The two-tone antenna, which lends credence to the communication device’s beach ball equation, launches in a stowed and folded configuration. Once in Soil orbit, the antenna will be inflated using a combination of helium and argon, increasing the initial surface area to provide higher downlink speeds.
The cube sat – “CatSat”, as the students have dubbed it – will serve a dual purpose in addition to its new antenna test. Instruments opposite the beach ball antenna will probe Earth’s ionosphere to study the propagation and changes of high-frequency radio signals above the atmosphere. Together with other onboard components, CatSat’s instruments will send down high-resolution images of our planet at speeds previously unattainable by similar-sized cubesats.
Related: Cubesats: small payloads, huge benefits for space exploration
Hilliard Paige, a systems engineering student at the University of Arizona and CatSat’s chief systems engineer, sees the antenna concept as a signpost for future missions. “After a successful launch, this inflatable antenna will be the first of its kind in space,” she said in a online message (opens in new tab) from the university.

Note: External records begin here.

Lemma dl_take r id : dl_inv r → dl_inv (take_request_for_dispatch r id).1.
Proof.
  intros Hd. pose proof (take_fields r id) as Ht. destruct (take_request_for_dispatch r id) as [r1 taken]. cbn [fst].
  destruct Ht as (_ & _ & _ & _ & _ & _ & E7 & _ & _ & _ & _ & _ & _ & En & Edl).
  assert (Hel : ∀ x, x ∈ request_deadlines r1 ↔ x ∈ request_deadlines r ∧ stream x ≠ id).
  { intros x. rewrite Edl. destruct (request_snapshots r !! id ≫= deadline) as [key|] eqn:Ek.
    - apply bind_Some in Ek as (s & Hs & Hk). by apply (remove_key r id s key x Hd).
    - split; [|tauto]. intros Hx. split; [done|]. intros <-. apply (l_keys r Hd) in Hx as (s & Hs & Hk).
      by rewrite Hs in Ek; cbn in Ek; rewrite Hk in Ek. }
  assert (Hsort : StronglySorted key_lt (request_deadlines r1)).
  { rewrite Edl. destruct Hd. destruct (request_snapshots r !! id ≫= deadline); [by apply key_remove_sorted|done]. }
  destruct Hd. split; rewrite ?E7, ?En; try done.
  - intros k. rewrite Hel, l_keys0. split.
    + intros [(s & Hs & Hk) Hne]. exists s. by rewrite lookup_delete_ne.
    + intros (s & [Hne Hs]%lookup_delete_Some & Hk). split; [by exists s|done].
  - intros id' s [_ Hs]%lookup_delete_Some. by apply l_snap0.
  - intros k k' [Hk _]%Hel [Hk' _]%Hel. by apply l_seq0.
Qed.

Lemma dl_extend r id buffered now : dl_inv r → dl_inv (extend_request_deadline r id buffered now).
Proof.
  intros Hd. unfold extend_request_deadline. destruct (request_snapshots r !! id) as [s|] eqn:Es; [|done].
  destruct (timeout (config s)) as [t|] eqn:Et; [|done]. destruct (deadline s) as [key|] eqn:Ek; [|done].
  destruct (progress s) as [p|] eqn:Ep; [|done]. pose proof (extend_spec p (when key) buffered t now) as Hx.
  destruct (extend p (when key) buffered t now) as [[p' w'] moved]. destruct Hx as (Hc & Hw & _).
  destruct moved; [|apply (dl_flag r id s); try done; intros p0 Hp0; exists p'; split; [done|congruence]].
  set (key' := {| when := w'; sequence := sequence key; stream := stream key |}).
  destruct (remove_key r id s key key Hd Es Ek) as (Hin & Hst & _).
  pose proof (fun x => proj2 (proj2 (remove_key r id s key x Hd Es Ek))) as Hr.
  destruct Hd. assert (Hne : ∀ x, x ∈ key_remove key (request_deadlines r) → key_cmp key' x ≠ Eq).
  { intros x [Hx Hsx]%Hr Hcx. pose proof (key_cmp_spec key' x) as He. rewrite Hcx in He. destruct He as [_ He].
    apply Hsx. by rewrite <- (l_seq0 key x Hin Hx He). }
  assert (Hel : ∀ x, x ∈ key_insert key' (key_remove key (request_deadlines r)) ↔ x = key' ∨ x ∈ request_deadlines r ∧ stream x ≠ id).
  { intros x. by rewrite key_insert_elem, Hr. }
  split; cbn -[key_insert]; try done.
  - by apply key_insert_sorted, key_remove_sorted.
  - intros k. rewrite Hel, l_keys0. destruct (decide (id = stream k)) as [->|Hn].
    + rewrite lookup_insert_eq. split; [intros [->|[_ ?]]; [by eexists|done]|]. intros (s0 & [= <-] & Hk0). left. cbn in Hk0. by injection Hk0.
    + rewrite lookup_insert_ne by done. split; [intros [->|[? _]]; [by destruct Hn|done]|]. intros ?. by right.
  - intros id' s0. destruct (decide (id = id')) as [<-|Hn]; [|rewrite lookup_insert_ne by done; apply l_snap0].
    rewrite lookup_insert_eq. intros [= <-]. pose proof (l_snap0 id s Es) as Hk. unfold snap_ok in *. cbn. rewrite Et in *.
    destruct Hk as (k & p0 & Ek0 & Ep0 & Hk). assert (k = key) as -> by congruence. assert (p0 = p) as -> by congruence.
    exists key', p'. destruct Hk as (? & ? & ?). cbn. split_and!; try done; lia.
  - intros k k' Hk Hk' Hq. apply Hel in Hk as [->|[Hk Hk1]]; apply Hel in Hk' as [->|[Hk' Hk1']]; try done; cbn in Hq.
    + destruct Hk1'. by rewrite <- (l_seq0 key k' Hin Hk' Hq).
    + destruct Hk1. by rewrite (l_seq0 k key Hk Hin Hq).
    + by apply l_seq0.
Qed.

Lemma dl_empty next : 0 <= next → ∀ r, request_deadlines r = [] → request_snapshots r = ∅ →
  next_request_deadline_sequence r = next → dl_inv r.
Proof.
  intros Hn r E1 E2 E3. split; rewrite ?E1, ?E2, ?E3; [constructor| | | |done].
  - intros k. split; [by intros ?%not_elem_of_nil|]. intros (s & Hs & _). by rewrite lookup_empty in Hs.
  - intros id s. by rewrite lookup_empty.
  - by intros k k' ?%not_elem_of_nil.
Qed.

Lemma dl_prim r r' : prim r r' → dl_inv r → dl_inv r'.
Proof.
  intros Hp Hd. destruct Hp.
  - by apply (dl_same r).
  - by apply (dl_same r).
  - apply (dl_flag r id s); try done. intros p Hp. by exists p.
  - by apply dl_extend.
  - unfold reclaim_request. pose proof (dl_take r id Hd) as Ht. destruct (take_request_for_dispatch r id) as [r1 taken].
    destruct (drop_lease_shape (release_request_charge r1 (charged (frames taken))) (lease taken)) as [b ->].
    by apply (dl_same r1).
  - unfold reclaim_buffered_requests. destruct (fold_drop_shape (r <| requests := ∅ |> <| readable_requests := [] |>
      <| request_deadlines := [] |> <| request_snapshots := ∅ |> <| req_frames := ∅ |> <| req_buf := ∅ |> <| body_leases := ∅ |>)
      ((map_to_list (body_leases r)).*2)) as [b ->].
    by apply (dl_empty (next_request_deadline_sequence r) (l_next r Hd)).
  - pose proof (append_request_fields r id octets (limits (config s))) as (_ & E2 & E3 & E4 & _). by apply (dl_same r).
  - unfold to_task. pose proof (dl_take r id Hd) as Ht. destruct (take_request_for_dispatch r id) as [r1 taken]. by apply (dl_same r1).
  - unfold drop_charge. destruct (charges r !! i) as [[]|]; [|done]. by apply (dl_same r).
  - unfold drop_task_lease. destruct (task_leases r !! i) as [[id held]|]; [|done].
    destruct (drop_lease_shape (r <| task_leases := take i (task_leases r) ++ drop (S i) (task_leases r) |>) (Some held)) as [b ->].
    by apply (dl_same r).
Qed.
(** * Countdown Audio Builder: a shallow embedding of [countdown_builder.py]

    The development follows the Python module top to bottom: the helpers
    ([prep], [make_beep], the text-to-speech retry loop and its on-disk
    cache), the [Settings] record, the two assemblers
    ([build_minutes_countdown] and [build_countdown_audio]) and [main].
    The validation performed by the desktop front end
    ([countdown_gui.py], [generate_countdown]) is embedded as well, and
    so is the job control of the web front end ([countdown_web.py],
    [start_generation]).

    Modelling conventions.
    - Python [int] is [Z]; a finite Python [float] is the rational it
      denotes, in [Q]; the product of two floats is rounded to binary64
      ([float_mul]); [int(x)] on a float is truncation toward zero.
      Infinities and NaN are not represented.
    - Exceptions are the left summand of the result; side effects (files,
      network requests, sleeps) are threaded through a [World].
    - pydub, ffmpeg, gTTS, hashlib and json are external collaborators:
      pydub is an interface ([AudioBackend]) about which nothing is
      assumed, the others are section variables.
    - Directories ([mkdir]) and console output ([print]) are left out. *)

From Stdlib Require Import ZArith QArith List String Ascii Sorted Lia.
From stdpp Require Import base gmap strings list pretty.

Local Open Scope string_scope.
Local Open Scope list_scope.
Local Open Scope Z_scope.

(** ** Python values *)

Definition bytes : Type := list Byte.byte.
Lemma document_join_In (db : Database) (programId : jsstring)
    (pdr : ProgramDocumentRuleRow) (dt : DocumentTemplateRow) :
  In (pdr, dt) (document_join db programId)
  <-> In pdr (program_document_rules db)
      /\ In dt (document_templates db)
      /\ pdr_program_id pdr = programId
      /\ pdr_doc_key pdr = dt_doc_key dt.
Proof.
  unfold document_join. rewrite in_flat_map. split.
  - intros [p [Hp H]].
    destruct (eqb (pdr_program_id p) programId) eqn:E; [|contradiction].
    apply in_map_iff in H. destruct H as [t [Ht H]].
    injection Ht as -> ->. apply filter_In in H. destruct H as [H K].
    apply eqb_eq in E, K. auto.
  - intros [Hp [Ht [E K]]]. exists pdr. split; [assumption|].
    apply eqb_eq in E. rewrite E. apply in_map, filter_In.
    split; [assumption | now apply eqb_eq].
Qed.

(** C4.  Every document resolved for a program comes from one override
    row of the program joined to its template, and: a translation (or
    notarization) flag the override sets carries the override's value
    (1 is true, 0 is false); a flag the override leaves unset carries the
    template default; a required flag that is absent makes the document
    required. *)
Theorem document_resolution_override_correct (db : Database)
    (programId : jsstring) (d : DocumentOutput) :
  In d (getDocuments db programId) ->
  exists pdr dt,
    In pdr (program_document_rules db)
    /\ In dt (document_templates db)
    /\ pdr_program_id pdr = programId
    /\ pdr_doc_key pdr = dt_doc_key dt
    /\ doc_key d = dt_doc_key dt
    /\ (forall v, pdr_translation_required pdr = Some v ->
                  translation_required d = (v =? 1))
    /\ (pdr_translation_required pdr = None ->
        translation_required d = (dt_translation_required_default dt =? 1))
    /\ (forall v, pdr_notarization_required pdr = Some v ->
                  notarization_required d = (v =? 1))
    /\ (pdr_notarization_required pdr = None ->
        notarization_required d
        = (dt_notarization_required_default dt =? 1))
    /\ (pdr_required_flag pdr = None -> required d = true).
Proof.
  unfold getDocuments. intros H. apply in_map_iff in H.
  destruct H as [[pdr dt] [<- H]].
  apply stable_sort_In, document_join_In in H.
  destruct H as [Hp [Ht [E K]]].
  exists pdr, dt. simpl.
  repeat split; try assumption; try (intros v Hv; now rewrite Hv);
    intros Hv; now rewrite Hv.
Qed.
(** * CRT Snake (PyGame): the game-state machine and the ghosting pass

    A shallow embedding of [src/main.py] (class [SnakeGamePygame]) and the
    properties of its session state machine: movement, food, scoring, style
    rotation, collisions, restart, and the frame history of the ghosting
    pass of [draw].

    Conventions of the embedding.
    - Python integers are [Z]; [//] is [Z.div] and [%] is [Z.modulo] (both
      round towards minus infinity, like Python's).
    - [pygame.Rect] is a record of four integers; [colliderect] and [move]
      follow pygame's definitions.
    - [self.random] is a sequence of draws [rnd : nat -> Z] together with the
      number of draws already consumed ([random_pos]); [randint a b] maps a
      draw into [a .. b], so every sequence of results the library may
      return is covered by some [rnd].
    - The unbounded [while True] loop of [new_food] takes fuel; running out
      of fuel is the outcome [Diverge], kept apart from Python exceptions
      ([Raise]).
    - Python floats are IEEE binary64 numbers, computed with the standard
      library's specification of floating-point arithmetic ([SpecFloat],
      round to nearest even); pygame's [set_alpha] keeps the integer part
      of its argument, clamped to 0..255.
    - The raster of a surface is an abstract type [Pixels]. What the
      painting routines [_draw_grid], [_draw_food] and [_draw_snake] do is
      modelled apart, as the list of pygame calls they make ([Paint]); text
      rendering, scanlines and the bezel are outside this development. *)

From Stdlib Require Import String ZArith List Bool Lia QArith Qround Lqa.
From Stdlib Require SpecFloat.
Import ListNotations.
Open Scope Z_scope.

(** ** Outcomes of running Python code *)

Inductive PyError : Type :=
| IndexError    (* list index out of range *)
| TypeError.    (* an operation applied to None *)

Inductive res (A : Type) : Type :=
| Ok (a : A)
| Raise (e : PyError)
| Diverge.      (* no result within the given fuel *)

Arguments Ok {A} a.
Arguments Raise {A} e.
Arguments Diverge {A}.

Definition bind {A B : Type} (m : res A) (k : A -> res B) : res B :=
  match m with
  | Ok a => k a
  | Raise e => Raise e
  | Diverge => Diverge
  end.

Notation "x <- m ;; k" := (bind m (fun x => k))
  (at level 61, m at next level, right associativity).

(** ** pygame.Rect *)

Record Rect : Type := mkRect
  { rect_x : Z; rect_y : Z; rect_w : Z; rect_h : Z }.

Definition rect_left (r : Rect) : Z := rect_x r.
Definition rect_top (r : Rect) : Z := rect_y r.
Definition rect_right (r : Rect) : Z := rect_x r + rect_w r.
Definition rect_bottom (r : Rect) : Z := rect_y r + rect_h r.

(** [Rect.move(dx, dy)]: a new rectangle, the receiver is not changed. *)
Definition rect_move (r : Rect) (dx dy : Z) : Rect :=
  mkRect (rect_x r + dx) (rect_y r + dy) (rect_w r) (rect_h r).

(** [Rect.colliderect]: rectangles of size zero collide with nothing;
    otherwise the two open extents must intersect on both axes (touching
    edges do not collide). *)
Definition colliderect (a b : Rect) : bool :=
  if (rect_w a =? 0) || (rect_h a =? 0) || (rect_w b =? 0) || (rect_h b =? 0)
  then false
  else
    (Z.min (rect_x a) (rect_x a + rect_w a) <? Z.max (rect_x b) (rect_x b + rect_w b))
    && (Z.min (rect_y a) (rect_y a + rect_h a) <? Z.max (rect_y b) (rect_y b + rect_h b))
    && (Z.min (rect_x b) (rect_x b + rect_w b) <? Z.max (rect_x a) (rect_x a + rect_w a))
    && (Z.min (rect_y b) (rect_y b + rect_h b) <? Z.max (rect_y a) (rect_y a + rect_h a)).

“The technology being demonstrated by CatSat opens the door to the possibility of future lunar, planetary and deep-space missions using cubesats,” reiterated Chris Walker, a professor of astronomy at the University of Arizona.
Through the University of Arizona’s commercialization efforts through Tech Launch Arizona, Walker co-founded a company called Freefall Aerospace, which developed the beach ball antenna. Walker was also one of the University of Arizona faculty who submitted the original CatSat proposal to NASA in 2019 under the agency’s Cubesat Launch Initiative.
That proposal was approved by NASA and CatSat was assigned a launch vehicle – a Firefly Aerospace Alpha missile, which will lift off from Vandenberg Space Force Base in California and deliver the tiny satellite into a sun-synchronous orbit 340 miles high (547 kilometers). If successful, CatSat’s beach ball antenna will beam down near real-time images of Earth.
CatSat does not yet have a target launch date, although one is expected to come later this year, University of Arizona officials said.